What does the evidence suggest about breast feeding? I don't think it's as cut and dried as the BBC article pithily states: "years of research has found breast milk to be healthier than other substitutes." While we wait for somebody like Emily Oster to sift through the medical advice for us in her forthcoming book, here are some references I found helpful.

As you might imagine, there are few studies that are able to isolate the effects of breast feeding from family leave, which tends to increase breast feeding.

  • Baker and Milligan (JHE, 2008) examine changes in Canadian maternity leave and find relatively little evidence of any effects on children's well-being within the first 24 months.
  • Fletcher (Health Econ., 2011) looks at long-term educational outcomes and self-reported (retrospective!) breast feeding in the Add Health panel. He finds that differences in outcomes associated with breast feeding appeared to be driven by differences in parental behavior like treating siblings equally.

  • Colen and Ramey (Soc Sci Med, 2014) assess patterns in outcomes among children in the NLSY across a broad age range, 4 to 14, associated with breast feeding. They report that benefits were mostly associated with parental characteristics, which prompted their selection into breast feeding.

  • Lichtman-Sadot and Bell (JPAM, 2017) look at the introduction of paid family leave in California in 2004 and compare cohorts of children born before and after the policy change. They report large effects of paid family leave on 6 health metrics observed mostly via parental self-report at Kindergarten.

I would say there is some evidence that family leave can improve outcomes, but there is not much evidence to suggest that the primary channel is breast feeding.

Monday, July 2, 2018

Native employment rose with immigration

A colleague and I examined ACS data from 2005 to 2016 and found evidence that native employment actually rose along with U.S. immigration, contrary to what one might expect based on basic economic theory where labor demand isn't shifting.

Mao-Mei Liu and I applied a standard statistical model in social science, panel fixed effects, to public-use microdata areas (PUMAs) in the U.S. over the period covered by the American Community Survey (ACS). We were concerned that we'd find something that was irregular but only because of the Great Recession. One could easily imagine seeing that the recession dried up employment for immigrants and natives alike, and that would tell us little about how the two themselves were related.  But instead what we found was a remarkably robust result across time periods and Census divisions: native employment seemed to trend upward by a small amount with immigration.

I'm particular keen on the point estimate of the average effect, which showed something like 1 additional native employed for every 20 more immigrants in the local labor force.  This sounds a lot like a situation where foreign-born labor combines with native labor, where the native labor might specialize in communications.
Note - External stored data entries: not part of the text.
(** A run from a queue of graph nodes expands a duplicate-free sequence of
    nodes that were not visited before, and collects exactly their
    relationships, node by node. *)
Lemma traverse_loop_trace (fuel : nat) (st : tstate) (r : res tstate) :
  queue_in_graph G (to_visit st) ->
  traverse_loop G depth fuel st = Some r ->
  exists order,
    NoDup order
    /\ (forall n, n ∈ order -> (n ∉ visited st) /\ (n ∈ node_ids G))
    /\ r = Ok (TState (visited st ∪ list_to_set order)
                      (facts st ++ concat (map (relationships G) order)) []).
Proof using Hwf.
  revert st. induction fuel as [|fuel IH]; intros [V F q] Hq.
  - destruct q as [|[c d] rest]; simpl; [|done].
    intros [= <-]. exists []. split; [constructor|]. split.
    + by intros n ?%elem_of_nil.
    + simpl. rewrite app_nil_r. do 2 f_equal. set_solver.
  - destruct q as [|[c d] rest]; simpl.
    { intros [= <-]. exists []. split; [constructor|]. split.
      + by intros n ?%elem_of_nil.
      + simpl. rewrite app_nil_r. do 2 f_equal. set_solver. }
    assert (Hc : c ∈ node_ids G) by (apply (Hq (c, d)); left).
    assert (Hrest : queue_in_graph G rest) by (intros p Hp; apply Hq; by right).
    destruct (decide (c ∈ V \/ (depth < d)%Z)) as [Hskip|Hnew].
    + rewrite traverse_step_skip by done. intros Hr.
      apply IH in Hr; [|done]. exact Hr.
    + assert (Hv : c ∉ V) by tauto. assert (Hd : (d <= depth)%Z) by lia.
      rewrite traverse_step_expand by done. simpl. intros Hr.
      apply IH in Hr as (order & Hnd & Hfresh & ->).
      * exists (c :: order). split; [|split].
        -- constructor; [|done]. intros Hin. apply Hfresh in Hin as [Hin _].
           simpl in Hin. set_solver.
        -- intros n [->|Hn]%elem_of_cons; [done|].
           apply Hfresh in Hn as [Hn ?]. simpl in Hn. set_solver.
        -- simpl. rewrite <- !app_assoc. do 2 f_equal. set_solver.
      * simpl. intros p [Hp|Hp]%elem_of_app; [by apply Hrest|].
        by eapply new_items_in_graph.
Qed.

(** Within a non-negative limit, no queued item lies beyond the limit. *)
Lemma traverse_step_bounded (st st' : tstate) (c : string) (d : Z)
    (rest : list (string * Z)) :
  queue_bounded depth ((c, d) :: rest) ->
  traverse_step G depth st c d rest = Ok st' ->
  queue_bounded depth (to_visit st').
Proof.
  intros Hb. assert (Hrest : queue_bounded depth rest) by (intros p Hp; apply Hb; by right).
  unfold traverse_step.
  destruct (bool_decide (c ∈ visited st) || (depth <? d)%Z); [by intros [= <-]|].
  destruct (get_node_relationships G c) as [rels|e]; [simpl|done].
  destruct (d <? depth)%Z eqn:Hd; [|by intros [= <-]].
  unfold enqueue_neighbors.
  destruct (successors G c) as [ss|e]; [simpl|done].
  destruct (predecessors G c) as [ps|e]; [simpl|done].
  intros [= <-]. simpl. intros p [Hp|Hp]%elem_of_app; [by apply Hrest|].
  apply list_elem_of_fmap in Hp as (nb & -> & _). simpl. lia.
Qed.

End Trace.

(** ** Termination, revisits and depth *)

(** The run from the initial state, on a node of a graph. *)
Lemma traverse_run_trace (G : MultiDiGraph) (start : string) (depth : Z) :
  wf_graph G -> start ∈ node_ids G ->
  exists order,
    NoDup order
    /\ (forall n, n ∈ order -> n ∈ node_ids G)
    /\ traverse_loop G depth (budget G (init_state start)) (init_state start)
       = Some (Ok (TState (list_to_set order)
                          (concat (map (relationships G) order)) [])).
Proof.
  intros Hwf Hstart.
  destruct (traverse_loop_returns G depth (budget G (init_state start)) (init_state start))
    as [r Hr]; [done|].
  pose proof Hr as Htrace.
  apply (traverse_loop_trace G depth Hwf) in Htrace as (order & Hnd & Hfresh & ->).
  - exists order. split; [done|]. split; [intros n Hn; by apply Hfresh|].
    rewrite Hr. simpl. do 3 f_equal. apply (left_id_L ∅ (∪)).
  - simpl. intros p ->%list_elem_of_singleton. done.
Qed.

Lemma traverse_from_node_trace (G : MultiDiGraph) (start : string) (depth : Z) :
  wf_graph G -> start ∈ node_ids G ->
  exists order,
    NoDup order
    /\ (forall n, n ∈ order -> n ∈ node_ids G)
    /\ traverse_from_node G start depth
       = Some (Ok (Traversal start (list_to_set order)
                     (unique_facts (concat (map (relationships G) order))))).
Proof.
  intros Hwf Hstart.
  destruct (traverse_run_trace G start depth Hwf Hstart) as (order & Hnd & Hin & Hrun).
  exists order. split; [done|]. split; [done|].
  unfold traverse_from_node. by rewrite Hrun.
Qed.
There could be many other ways in which labor combines, and we did not examine industries or occupations.

Friday, June 1, 2018

Marshmallows and wealth

Here’s a nifty Atlantic article about the famous Marshmallow Test of delayed gratification in childhood and later-life outcomes. As one might expect, family background matters a lot in determining whether you can wait on that marshmallow. An easy way to see why is to imagine why a child might be hungry for the marshmallow.